Fast forward, Petra is in the project for three months now. The expected timeline to carve out the business unit successfully is six months. Status quo: The Baseline has not been established yet – the assets and liabilities are not identified yet. She is four weeks behind the schedule. The buyer threatens to jump off if the Carve-out will be further delayed. What happened? 

What usually keeps you busy

Carve-out projects are complex projects that involve a large number of stakeholders. The main carve out activities are (1) conducting a thorough baselining identify all assets which will remain and which needs be transferred (2) the orchestration of the team and managing the carve-out activities and milestones, including (3) data analysis, reporting and (4) preparing the transitional services agreements (TSAs) 

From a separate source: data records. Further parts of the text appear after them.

(* ===== verification/TaskSteps.v ===== *)
(** * Task steps

    [aster_forge_tasks/src/steps.rs]: the progress steps of a task, with the
    transitions that set one step and the failure of the active step.  The
    clock is an argument; a mutable slice is the list before and after. *)
From S2P Require Export TaskLease.

Inductive TaskStepStatus : Type :=
  | StepPending | StepActive | StepSucceeded | StepFailed | StepSkipped | StepCanceled.

#[export] Instance TaskStepStatus_eq_dec : EqDecision TaskStepStatus.
Proof. solve_decision. Defined.

Record TaskStepInfo : Type := mk_TaskStepInfo {
  step_key : string;
  step_title : string;
  step_status : TaskStepStatus;
  step_progress_current : Z;
  step_progress_total : Z;
  step_detail : option string;
  step_started_at : option Z;
  step_finished_at : option Z;
}.

Record TaskStepSpec : Type := mk_TaskStepSpec {
  spec_key : string;
  spec_title : string;
}.

Definition new_task_step (now : Z) (spec : TaskStepSpec) (status : TaskStepStatus)
    (detail : option string) : TaskStepInfo :=
  mk_TaskStepInfo (spec_key spec) (spec_title spec) status 0 0 detail
    (if decide (status = StepActive) then Some now else None) None.

Definition initial_task_steps_from_specs (now : Z) (specs : list TaskStepSpec) : list TaskStepInfo :=
  imap (λ index spec,
    new_task_step now spec (if decide (index = 0%nat) then StepActive else StepPending)
      (if decide (index = 0%nat) then Some "Waiting for worker" else None)) specs.

(** The position of the step that [iter_mut().find] borrows. *)
Definition find_task_step (steps : list TaskStepInfo) (key : string) : result TaskCoreError nat :=
  ok_or (fst <$> list_find (λ s, step_key s = key) steps)
    (InvalidValue ("task step '" +:+ key +:+ "' not found")).

Definition activate_step (now : Z) (detail : option string) (progress : option (Z * Z))
    (s : TaskStepInfo) : TaskStepInfo :=
  mk_TaskStepInfo (step_key s) (step_title s) StepActive
    (from_option fst (step_progress_current s) progress)
    (from_option snd (step_progress_total s) progress)
    detail (Some (default now (step_started_at s))) None.

Definition set_task_step_active (now : Z) (steps : list TaskStepInfo) (key : string)
    (detail : option string) (progress : option (Z * Z)) : result TaskCoreError (list TaskStepInfo) :=
  i ← find_task_step steps key;
  Ok (alter (activate_step now detail progress) i steps).

Definition succeed_step (now : Z) (detail : option string) (progress : option (Z * Z))
    (s : TaskStepInfo) : TaskStepInfo :=
  let '(current, total) :=
    match progress with
    | Some p => p
    | None =>
        (if decide (0 < step_progress_total s) then step_progress_total s else step_progress_current s,
         step_progress_total s)
    end in
  mk_TaskStepInfo (step_key s) (step_title s) StepSucceeded current total
    detail (Some (default now (step_started_at s))) (Some now).

Definition set_task_step_succeeded (now : Z) (steps : list TaskStepInfo) (key : string)
    (detail : option string) (progress : option (Z * Z)) : result TaskCoreError (list TaskStepInfo) :=
  i ← find_task_step steps key;
  Ok (alter (succeed_step now detail progress) i steps).

(** A step that ends without progress of its own. *)
Definition end_step (now : Z) (status : TaskStepStatus) (detail : option string) (s : TaskStepInfo)
    : TaskStepInfo :=
  mk_TaskStepInfo (step_key s) (step_title s) status (step_progress_current s)
    (step_progress_total s) detail (Some (default now (step_started_at s))) (Some now).

Definition set_task_step_skipped (now : Z) (steps : list TaskStepInfo) (key : string)
    (detail : option string) : result TaskCoreError (list TaskStepInfo) :=
  i ← find_task_step steps key;
  Ok (alter (end_step now StepSkipped detail) i steps).

(** A pending step fails with [started_at] set to now, whatever it was. *)
Definition fail_pending_step (now : Z) (detail : option string) (s : TaskStepInfo) : TaskStepInfo :=
  mk_TaskStepInfo (step_key s) (step_title s) StepFailed (step_progress_current s)
    (step_progress_total s) detail (Some now) (Some now).

(** [iter_mut().rev().find]: the last position of a status. *)
Fixpoint rfind_status (status : TaskStepStatus) (steps : list TaskStepInfo) : option nat :=
  match steps with
  | [] => None
  | s :: steps =>
      match rfind_status status steps with
      | Some i => Some (S i)
      | None => if decide (step_status s = status) then Some 0%nat else None
      end
  end.

Definition mark_active_step_failed (now : Z) (steps : list TaskStepInfo) (detail : option string)
    : list TaskStepInfo :=
  match list_find (λ s, step_status s = StepActive) steps with
  | Some (i, _) => alter (end_step now StepFailed detail) i steps
  | None =>
      match rfind_status StepPending steps with
      | Some i => alter (fail_pending_step now detail) i steps
      | None => steps
      end
  end.

(** ** What the transitions guarantee *)
(** At most one step differs, its key and title do not. *)
Definition one_step (P : TaskStepInfo → TaskStepInfo → Prop) (steps steps' : list TaskStepInfo) : Prop :=
  ∃ l1 s s' l2, steps = l1 ++ s :: l2 ∧ steps' = l1 ++ s' :: l2 ∧
    step_key s' = step_key s ∧ step_title s' = step_title s ∧ P s s'.

Lemma alter_one_step f (P : TaskStepInfo → TaskStepInfo → Prop) steps i s :
  steps !! i = Some s → step_key (f s) = step_key s → step_title (f s) = step_title s → P s (f s) →
  one_step P steps (alter f i steps).
Proof.
  intros Hi Hk Ht HP. exists (take i steps), s, (f s), (drop (S i) steps).
  split; [by rewrite take_drop_middle|]. split; [|done].
  rewrite <- (take_drop_middle steps i s) at 1 by done.
  rewrite alter_app_r_alt by (rewrite length_take; lia).
  apply lookup_lt_Some in Hi. rewrite length_take, Nat.min_l by lia. by rewrite Nat.sub_diag.
Qed.

Lemma find_task_step_ok steps key i :
  find_task_step steps key = Ok i ↔
  ∃ s, steps !! i = Some s ∧ step_key s = key ∧
    ∀ j s', (j < i)%nat → steps !! j = Some s' → step_key s' ≠ key.
Proof.
  unfold find_task_step. rewrite ok_or_ok, fmap_Some. split.
  - intros ([j s] & Hf & ->). apply list_find_Some in Hf as (? & ? & Hmin). cbn.
    exists s. split; [done|]. split; [done|]. intros k s' Hlt Hk. by eapply Hmin.
  - intros (s & Hi & Hk & Hmin). exists (i, s). split; [|done]. apply list_find_Some.
    split; [done|]. split; [done|]. intros j y Hy Hlt. by eapply Hmin.
Qed.

Lemma find_task_step_err steps key e :
  find_task_step steps key = Err e → ∀ s, s ∈ steps → step_key s ≠ key.
Proof.
  unfold find_task_step. destruct (list_find _ steps) as [[i s]|] eqn:Hf; [done|].
  apply list_find_None in Hf. rewrite list.Forall_forall in Hf. auto.
Qed.

(** A transition of a step by key: an unknown key is an error, a known one
    moves that step and leaves the others. *)
Lemma set_task_step_spec (f : TaskStepInfo → TaskStepInfo) (P : TaskStepInfo → TaskStepInfo → Prop) steps key :
  (∀ s, step_key (f s) = step_key s ∧ step_title (f s) = step_title s ∧ P s (f s)) →
  match i ← find_task_step steps key; Ok (alter f i steps) with
  | Ok steps' => one_step (λ s s', step_key s = key ∧ P s s') steps steps'
  | Err e => ∀ s, s ∈ steps → step_key s ≠ key
  end.
Proof.
  intros Hf. destruct (find_task_step steps key) as [i|e] eqn:Hi; cbn.
  - apply find_task_step_ok in Hi as (s & Hs & Hk & _). destruct (Hf s) as (? & ? & ?).
    by eapply alter_one_step.
  - by eapply find_task_step_err.
Qed.

Lemma set_task_step_succeeded_spec now steps key detail progress :
  match set_task_step_succeeded now steps key detail progress with
  | Ok steps' => one_step (λ s s', step_key s = key ∧ step_status s' = StepSucceeded ∧
      step_finished_at s' = Some now ∧ step_progress_total s' =
        match progress with Some (_, total) => total | None => step_progress_total s end ∧
      (progress = None → 0 < step_progress_total s → step_progress_current s' = step_progress_total s'))
      steps steps'
  | Err e => ∀ s, s ∈ steps → step_key s ≠ key
  end.
Proof.
  apply set_task_step_spec. intros s. unfold succeed_step.
  destruct progress as [[]|]; cbn; [done|]. repeat split. intros _ ?. by rewrite decide_True.
Qed.

Lemma rfind_status_some status steps i :
  rfind_status status steps = Some i →
  (∃ s, steps !! i = Some s ∧ step_status s = status) ∧
  ∀ j s', (i < j)%nat → steps !! j = Some s' → step_status s' ≠ status.
Proof.
  revert i. induction steps as [|s steps IH]; intros i; cbn; [done|].
  destruct (rfind_status status steps) as [k|] eqn:Hk.
  - intros [= <-]. destruct (IH k eq_refl) as [Hs Hmax]. split; [done|].
    intros [|j] s' Hlt Hj; [lia|]. apply (Hmax j); [lia|done].
  - case_decide as Hst; [|done]. intros [= <-]. split; [by exists s|].
    intros [|j] s' Hlt Hj; [lia|]. cbn in Hj. intros Hs'.
    clear IH Hst. revert Hk j s' Hlt Hj Hs'. induction steps as [|x steps IH]; intros; [done|].
    cbn in Hk. destruct (rfind_status status steps); [done|]. case_decide; [done|].
    destruct j as [|j]; [naive_solver|]. eapply (IH eq_refl j); [lia|done..].
Qed.

(** A failed task with a step to blame shows it; without an active or pending
    step its steps are as they were. *)
Lemma mark_active_step_failed_spec now steps detail :
  one_step (λ s s', (step_status s = StepActive ∨ step_status s = StepPending) ∧
      step_status s' = StepFailed ∧ step_finished_at s' = Some now ∧ step_detail s' = detail)
    steps (mark_active_step_failed now steps detail) ∨
  mark_active_step_failed now steps detail = steps ∧
    ∀ s, s ∈ steps → step_status s ≠ StepActive.
Proof.
  unfold mark_active_step_failed. destruct (list_find _ steps) as [[i s]|] eqn:Hf.
  - left. apply list_find_Some in Hf as (Hi & Hs & _). eapply alter_one_step; [exact Hi|done..|]. cbn. auto.
  - apply list_find_None in Hf. rewrite list.Forall_forall in Hf.
    destruct (rfind_status _ steps) as [i|] eqn:Hr; [|by right].
    left. apply rfind_status_some in Hr as [(s & Hi & Hs) _]. eapply alter_one_step; [exact Hi|done..|]. cbn. auto.
Qed.

(** A task starts on its first step. *)
Lemma initial_task_steps_active now specs i s :
  initial_task_steps_from_specs now specs !! i = Some s →
  (step_status s = StepActive ↔ i = 0%nat) ∧ (step_started_at s = Some now ↔ i = 0%nat).
Proof.
  unfold initial_task_steps_from_specs. rewrite list_lookup_imap, fmap_Some.
  intros (spec & _ & ->). unfold new_task_step. cbn. by destruct i.
Qed.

(1) Baselining / asset inventors 

Petra used Microsoft Excel as the tool of choice to collect and capture the Baseline data. Why? Because Excel is well established, everybody knows how to work with it, and it is available for everyone in the company. But using Excel files to collect, validate and consolidate data from an organization that holds over 3,500 employees, requires a lot of manual work to collect, consolidate, update and process data from the whole organization. Consequently, Petra spent well over 50% of her time during the first two months with managing the Baselining process. Precious time, that she could have spent with more valuable tasks. 

(2) Orchestration of the team / project management

Petra needs to spend a lot of time instructing and managing her team and the stakeholders that are involved. Most of the project team members involved do not have prior M&A experience. Still, they are needed in order to complete the Carve-out successfully. Therefore, close attention and care is needed. Additional challenge: Those project team members need to ensure the business continuity at the same time, while supporting the Carve-Out. Petra is jumping from conversation to conversation. She is using a mix of e-mails, text memos, pre-configured status templates and individual telephone calls. She needs to explain roles and responsibilities again and again and needs to check manually if tasks have been taken care of or not. Here a phone call, there a meeting, individual solutions for every problem and more and more communication channels and formats. Overall, Petra spends around 30% of her capacity with orchestrating her team and follow-ups. Number is trending upwards. 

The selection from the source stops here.